## Task to complete
Consider the listing below. Extract exactly the lines from the line containing "End reserved." to the line containing "unfold insert_core. statements.", both included.

## Extracted data
(** A call that is new to the tables. *)
Section reserved.
Variable key : json.
Variable db dbx db' : ledger.
Variable c : core_row.
Variable row : reservation_row.
Variable bals bals' : list (balance_row * policy_row).
Variable tokens microusd : Z.
Hypothesis Hkept : kept hash db.
Hypothesis Hkey : decoded "ReservationKey" key.
Hypothesis Hload : loaded hash (field key "scope") db bals.
Hypothesis Hcapped : all_capped bals'.
Hypothesis Hnone : reservations db !! fingerprint_of hash key = None.
Hypothesis Hcore : key_bytes c = encoded key /\ account_balance c = balance_id hash (field key "scope") "account" /\
  task_balance c = balance_id hash (field key "scope") "task".
Hypothesis Hrow : row_digest row = fingerprint_of hash key /\ forall a, row_amount a row = match a with HeldTokens => tokens | HeldMicrousd => microusd | _ => 0 end.
Hypothesis Hx : policies dbx = policies db /\ balances dbx = balances db /\ admissions dbx = admissions db /\
  reservations dbx = <[fingerprint_of hash key := row]> (reservations db) /\ cores dbx !! fingerprint_of hash key = Some c /\
  forall d, d <> fingerprint_of hash key -> cores dbx !! d = cores db !! d.
Hypothesis Hs : Forall2 (charged_to tokens microusd) bals bals'.
Hypothesis Ho : balances_only bals' dbx db'.

Lemma reserved_ids : bids bals' = bids bals.
Proof. by apply (charged_ids tokens microusd). Qed.
Lemma reserved_balance bid b : balances db' !! bid = Some b ->
  ((bid ∉ bids bals) /\ balances db !! bid = Some b) \/
  exists q q', bid ∈ bids bals /\ bid = bal_id q.1 /\ b = q'.1 /\ balances db !! bid = Some q.1 /\ policies db !! bid = Some q.2 /\
    charged_to tokens microusd q q' /\ capped q'.1 q'.2.
Proof.
  intros Hb. destruct Hx as (_ & Eb & _). destruct (decide (bid ∈ bids bals)) as [Hi|Hi].
  - right. pose proof Hi as Hi'. rewrite <- reserved_ids in Hi'. apply list_elem_of_fmap in Hi' as (q' & -> & Hq'). pose proof (only_rows _ _ _ Ho) as Hrows.
    rewrite Forall_forall in Hrows. rewrite (Hrows q' Hq') in Hb. injection Hb as <-.
    pose proof Hq' as Hq2. apply list_elem_of_lookup in Hq' as [i Hi2]. destruct (Forall2_lookup_r _ _ _ _ _ Hs Hi2) as (q & Hq%list_elem_of_lookup_2 & Hqq). exists q, q'.
    destruct Hload as (_ & Hst & _). unfold all_capped in Hcapped. rewrite Forall_forall in Hst, Hcapped. destruct (Hst q Hq) as [E1 E2]. pose proof Hqq as (E & _). rewrite E. split_and!; try done; [by rewrite <- E | by apply Hcapped].
  - left. split; [done|]. by rewrite (only_others _ _ _ Ho), Eb in Hb by (by rewrite reserved_ids).
Qed.
Lemma reserved_total f bid : total f (cores db') bid (reservations db') = (if bool_decide (bid ∈ bids bals) then f row else 0) + total f (cores db) bid (reservations db).
Proof.
  clear uuid4. destruct Hx as (_ & _ & _ & Er & Ec & Eo). rewrite (only_cores _ _ _ Ho), (only_reservations _ _ _ Ho), Er, total_insert_new by done. f_equal.
  - unfold charged. rewrite Ec. destruct Hcore as (_ & -> & ->). destruct Hload as (-> & _). rewrite <- bool_decide_or.
    erewrite bool_decide_ext; [done|]. rewrite elem_of_cons, list_elem_of_singleton. intuition congruence.
  - apply total_ext. intros d r Hr. split; [|done]. unfold charged. rewrite Eo; [done|]. intros ->. congruence.
Qed.
Lemma reserved_structured : structured hash db'.
Proof.
  destruct Hkept as [Hst _ _]. destruct Hx as (Ep & _ & Ea & Er & Ec & Eo). pose proof (only_policies _ _ _ Ho) as Op. pose proof (only_cores _ _ _ Ho) as Oc.
  pose proof (only_reservations _ _ _ Ho) as Or. pose proof (only_admissions _ _ _ Ho) as Oa.
  constructor; unfold open_once, policy_kind; rewrite ?Op, ?Oc, ?Or, ?Oa, ?Ep, ?Er, ?Ea; try apply Hst.
  - intros d x. destruct (decide (d = fingerprint_of hash key)) as [->|Hne]; [|rewrite Eo by done; apply Hst].
    rewrite Ec. intros [= <-]. exists key. destruct Hcore as (? & ? & ?). done.
  - intros d x. destruct (decide (d = fingerprint_of hash key)) as [->|Hne]; [|rewrite Eo by done; apply Hst].
    rewrite Ec. intros [= <-]. destruct Hcore as (_ & -> & ->). by destruct Hload as (_ & _ & _ & ? & ?).
  - intros d x. destruct (decide (d = fingerprint_of hash key)) as [->|Hne]; [|rewrite lookup_insert_ne, Eo by done; apply Hst].
    rewrite lookup_insert_eq, Ec. intros [= <-]. by destruct Hrow as [-> _].
  - intros bid b Hb. apply reserved_balance in Hb as [[_ Hb]|(q & q' & _ & -> & -> & _ & -> & _)]; [by eapply Hst | done].
Qed.
Lemma reserved_kept : kept hash db'.
Proof.
  constructor; [apply reserved_structured|..].
  - destruct Hkept as [_ Hbooks _]. intros bid b Hb. unfold balanced. setoid_rewrite reserved_total.
    apply reserved_balance in Hb as [[Hi Hb]|(q & q' & Hi & Eid & -> & Hq & _ & (E0 & _ & E1 & E2 & E3) & _)].
    + destruct (Hbooks _ _ Hb) as (B0 & B1 & B2 & B3). rewrite bool_decide_eq_false_2 by done. split_and!; try done.
    + destruct (Hbooks _ _ Hq) as (B0 & B1 & B2 & B3). rewrite bool_decide_eq_true_2, E0, E2, E3 by done. split_and!; [done| |lia|lia].
      intros a. rewrite E1, B1. destruct Hrow as [_ ->]. destruct a; lia.
  - destruct Hkept as [_ _ Hcaps]. intros bid b p _ Hb Hp. destruct Hx as (Ep & _). rewrite (only_policies _ _ _ Ho), Ep in Hp.
    apply reserved_balance in Hb as [[_ Hb]|(q & q' & _ & Eid & -> & Hq & Hp' & (_ & E2 & _) & Hcap)]; [by eapply Hcaps; [apply not_elem_of_nil|..]|].
    rewrite Hp in Hp'. injection Hp' as ->. by rewrite <- E2.
Qed.
End reserved.

Lemma roomy_capped tokens microusd bals bals' : Forall (roomy tokens microusd) bals -> Forall2 (charged_to tokens microusd) bals bals' -> all_capped bals'.
Proof.
  intros Hroom Hs. unfold all_capped. apply Forall_forall. intros q' Hq'. apply list_elem_of_lookup in Hq' as [i Hi].
  destruct (Forall2_lookup_r _ _ _ _ _ Hs Hi) as (q & Hq%list_elem_of_lookup_2 & (_ & -> & E1 & E2 & E3)). rewrite Forall_forall in Hroom.
  destruct (Hroom q Hq) as (Hcap & n & w & En & Ew & ? & ?). intros _. unfold within_caps in Hcap. pose proof (E1 HeldTokens) as A1. pose proof (E1 HeldMicrousd) as A2.
  pose proof (E1 ActualTokens) as A3. pose proof (E1 ActualMicrousd) as A4. cbn in *. destruct (token_cap q.2) eqn:Et; [|done]. destruct (cost_cap q.2) eqn:Ec; [|done]. bool_simpl.
  constructor; intros ?; rewrite ?Et, ?Ec, ?En, ?Ew; intros [= <-]; lia.
Qed.
Lemma loaded_same s1 s2 db bals : same_scope s1 s2 -> loaded hash s1 db bals -> loaded hash s2 db bals.
Proof. intros H. unfold loaded. by rewrite !(balance_id_same hash s1 s2 _ H). Qed.
Lemma new_reservation_kept run key p bals db : kept hash db -> decoded "ReservationKey" key -> loaded hash (field key "scope") db bals ->
  after (new_reservation hash uuid4 run key p bals) db (fun _ db' => kept hash db').
Proof.
  intros Hk Hd Hl. unfold new_reservation. statements. apply after_check_room. intros Hroom. statements.
  unfold insert_core. statements. unfold insert_reservation. statements. bool_simpl. cbn [cores reservations set_cores set_reservations row_digest] in *.
  assert (Hc : cores db !! fingerprint_of hash key = None) by (by destruct (cores db !! _)).
  assert (Hr : reservations db !! fingerprint_of hash key = None) by (by destruct (reservations db !! _)).
  set (row := mkReservation _ _ _ _ _ _ _ _ _ _ _ _ _ _) in *. set (c := mkCore _ _ _ _ _ _ _ _ _ _) in *.
  assert (Hend : forall row' dbx, row_digest row' = fingerprint_of hash key -> (forall a, row_amount a row' = row_amount a row) ->
    policies dbx = policies db /\ balances dbx = balances db /\ admissions dbx = admissions db /\
      reservations dbx = <[fingerprint_of hash key := row']> (reservations db) /\ cores dbx !! fingerprint_of hash key = Some c /\
      (forall d, d <> fingerprint_of hash key -> cores dbx !! d = cores db !! d) ->
    after (_ ← charge (number_of (prep_core p) "reserved_tokens") (number_of (prep_core p) "reserved_microusd") bals; mret a) dbx (fun _ db' => kept hash db')).
  { intros row' dbx Hd' Ha Hx. statements. eapply after_weaken.
    - apply after_charge; [apply Hl|]. destruct Hx as (_ & -> & _). destruct Hl as (_ & Hst & _). eapply Forall_impl; [exact Hst|]. by intros q [].
    - intros _ db' (bals' & Hs & Ho). statements. eapply (reserved_kept key db dbx db' c row' bals bals'); try done. by eapply roomy_capped. }
  assert (Hcores : forall d, d <> fingerprint_of hash key -> <[fingerprint_of hash key := c]> (cores db) !! d = cores db !! d) by (intros; by apply lookup_insert_ne).
  eapply (after_event _ _ _ _ _ _ _ _ row); [apply lookup_insert_eq | apply (Hend row); [done..|]; cbn; split_and!; try done; apply lookup_insert_eq |].
  intros e n. apply (Hend (with_events n row)); [done | by intros [] |]. cbn. rewrite insert_insert_eq. split_and!; try done. apply lookup_insert_eq.
Qed.
Lemma reserve_kept s run key p db : kept hash db -> decoded "ReservationKey" key -> kept hash (reserve_v1 hash uuid4 s run key p db).1.
Proof.
  intros Hk Hd. unfold reserve_v1. destruct (_ ≫= _); [|done].
  assert (H : kept hash (budget_transaction s (reserve_body hash uuid4 s run key p) db).1); [|by destruct (budget_transaction _ _ _)].
  apply (transaction_keeps (kept hash)); [done|]. unfold reserve_body. statements. apply after_load_budgets; [apply Hk..|]. intros bals Hl. statements.
  case_if.
  { statements. apply after_load_call; [apply Hk | done |]. intros row core _. by statements. }
  destruct (find_first _ _) as [[d existing]|].
  - statements. match goal with H : decode "ReservationKey" _ = Ok ?k |- _ => pose proof (decode_outcome "ReservationKey" (key_bytes existing)) as Ho; rewrite H in Ho; rename k into original end.
    apply after_load_call; [apply Hk | done |]. intros row core Hc. statements.
    destruct (working_start hash original db row bals) as [Hw _]; [done..| |].
    { eapply loaded_same; [|exact Hl]. intros k Hk'. symmetry. by apply (same_eqb original key). }
    eapply after_weaken; [by apply after_conflict|]. intros x db' [Hw' Hcap]. statements. by eapply working_kept.
  - statements. eapply after_weaken; [by apply new_reservation_kept|]. intros r db' Hk'. by statements.
Qed.
End store.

## Response to the exercise
End reserved.

Lemma roomy_capped tokens microusd bals bals' : Forall (roomy tokens microusd) bals -> Forall2 (charged_to tokens microusd) bals bals' -> all_capped bals'.
Proof.
  intros Hroom Hs. unfold all_capped. apply Forall_forall. intros q' Hq'. apply list_elem_of_lookup in Hq' as [i Hi].
  destruct (Forall2_lookup_r _ _ _ _ _ Hs Hi) as (q & Hq%list_elem_of_lookup_2 & (_ & -> & E1 & E2 & E3)). rewrite Forall_forall in Hroom.
  destruct (Hroom q Hq) as (Hcap & n & w & En & Ew & ? & ?). intros _. unfold within_caps in Hcap. pose proof (E1 HeldTokens) as A1. pose proof (E1 HeldMicrousd) as A2.
  pose proof (E1 ActualTokens) as A3. pose proof (E1 ActualMicrousd) as A4. cbn in *. destruct (token_cap q.2) eqn:Et; [|done]. destruct (cost_cap q.2) eqn:Ec; [|done]. bool_simpl.
  constructor; intros ?; rewrite ?Et, ?Ec, ?En, ?Ew; intros [= <-]; lia.
Qed.
Lemma loaded_same s1 s2 db bals : same_scope s1 s2 -> loaded hash s1 db bals -> loaded hash s2 db bals.
Proof. intros H. unfold loaded. by rewrite !(balance_id_same hash s1 s2 _ H). Qed.
Lemma new_reservation_kept run key p bals db : kept hash db -> decoded "ReservationKey" key -> loaded hash (field key "scope") db bals ->
  after (new_reservation hash uuid4 run key p bals) db (fun _ db' => kept hash db').
Proof.
  intros Hk Hd Hl. unfold new_reservation. statements. apply after_check_room. intros Hroom. statements.
  unfold insert_core. statements. unfold insert_reservation. statements. bool_simpl. cbn [cores reservations set_cores set_reservations row_digest] in *.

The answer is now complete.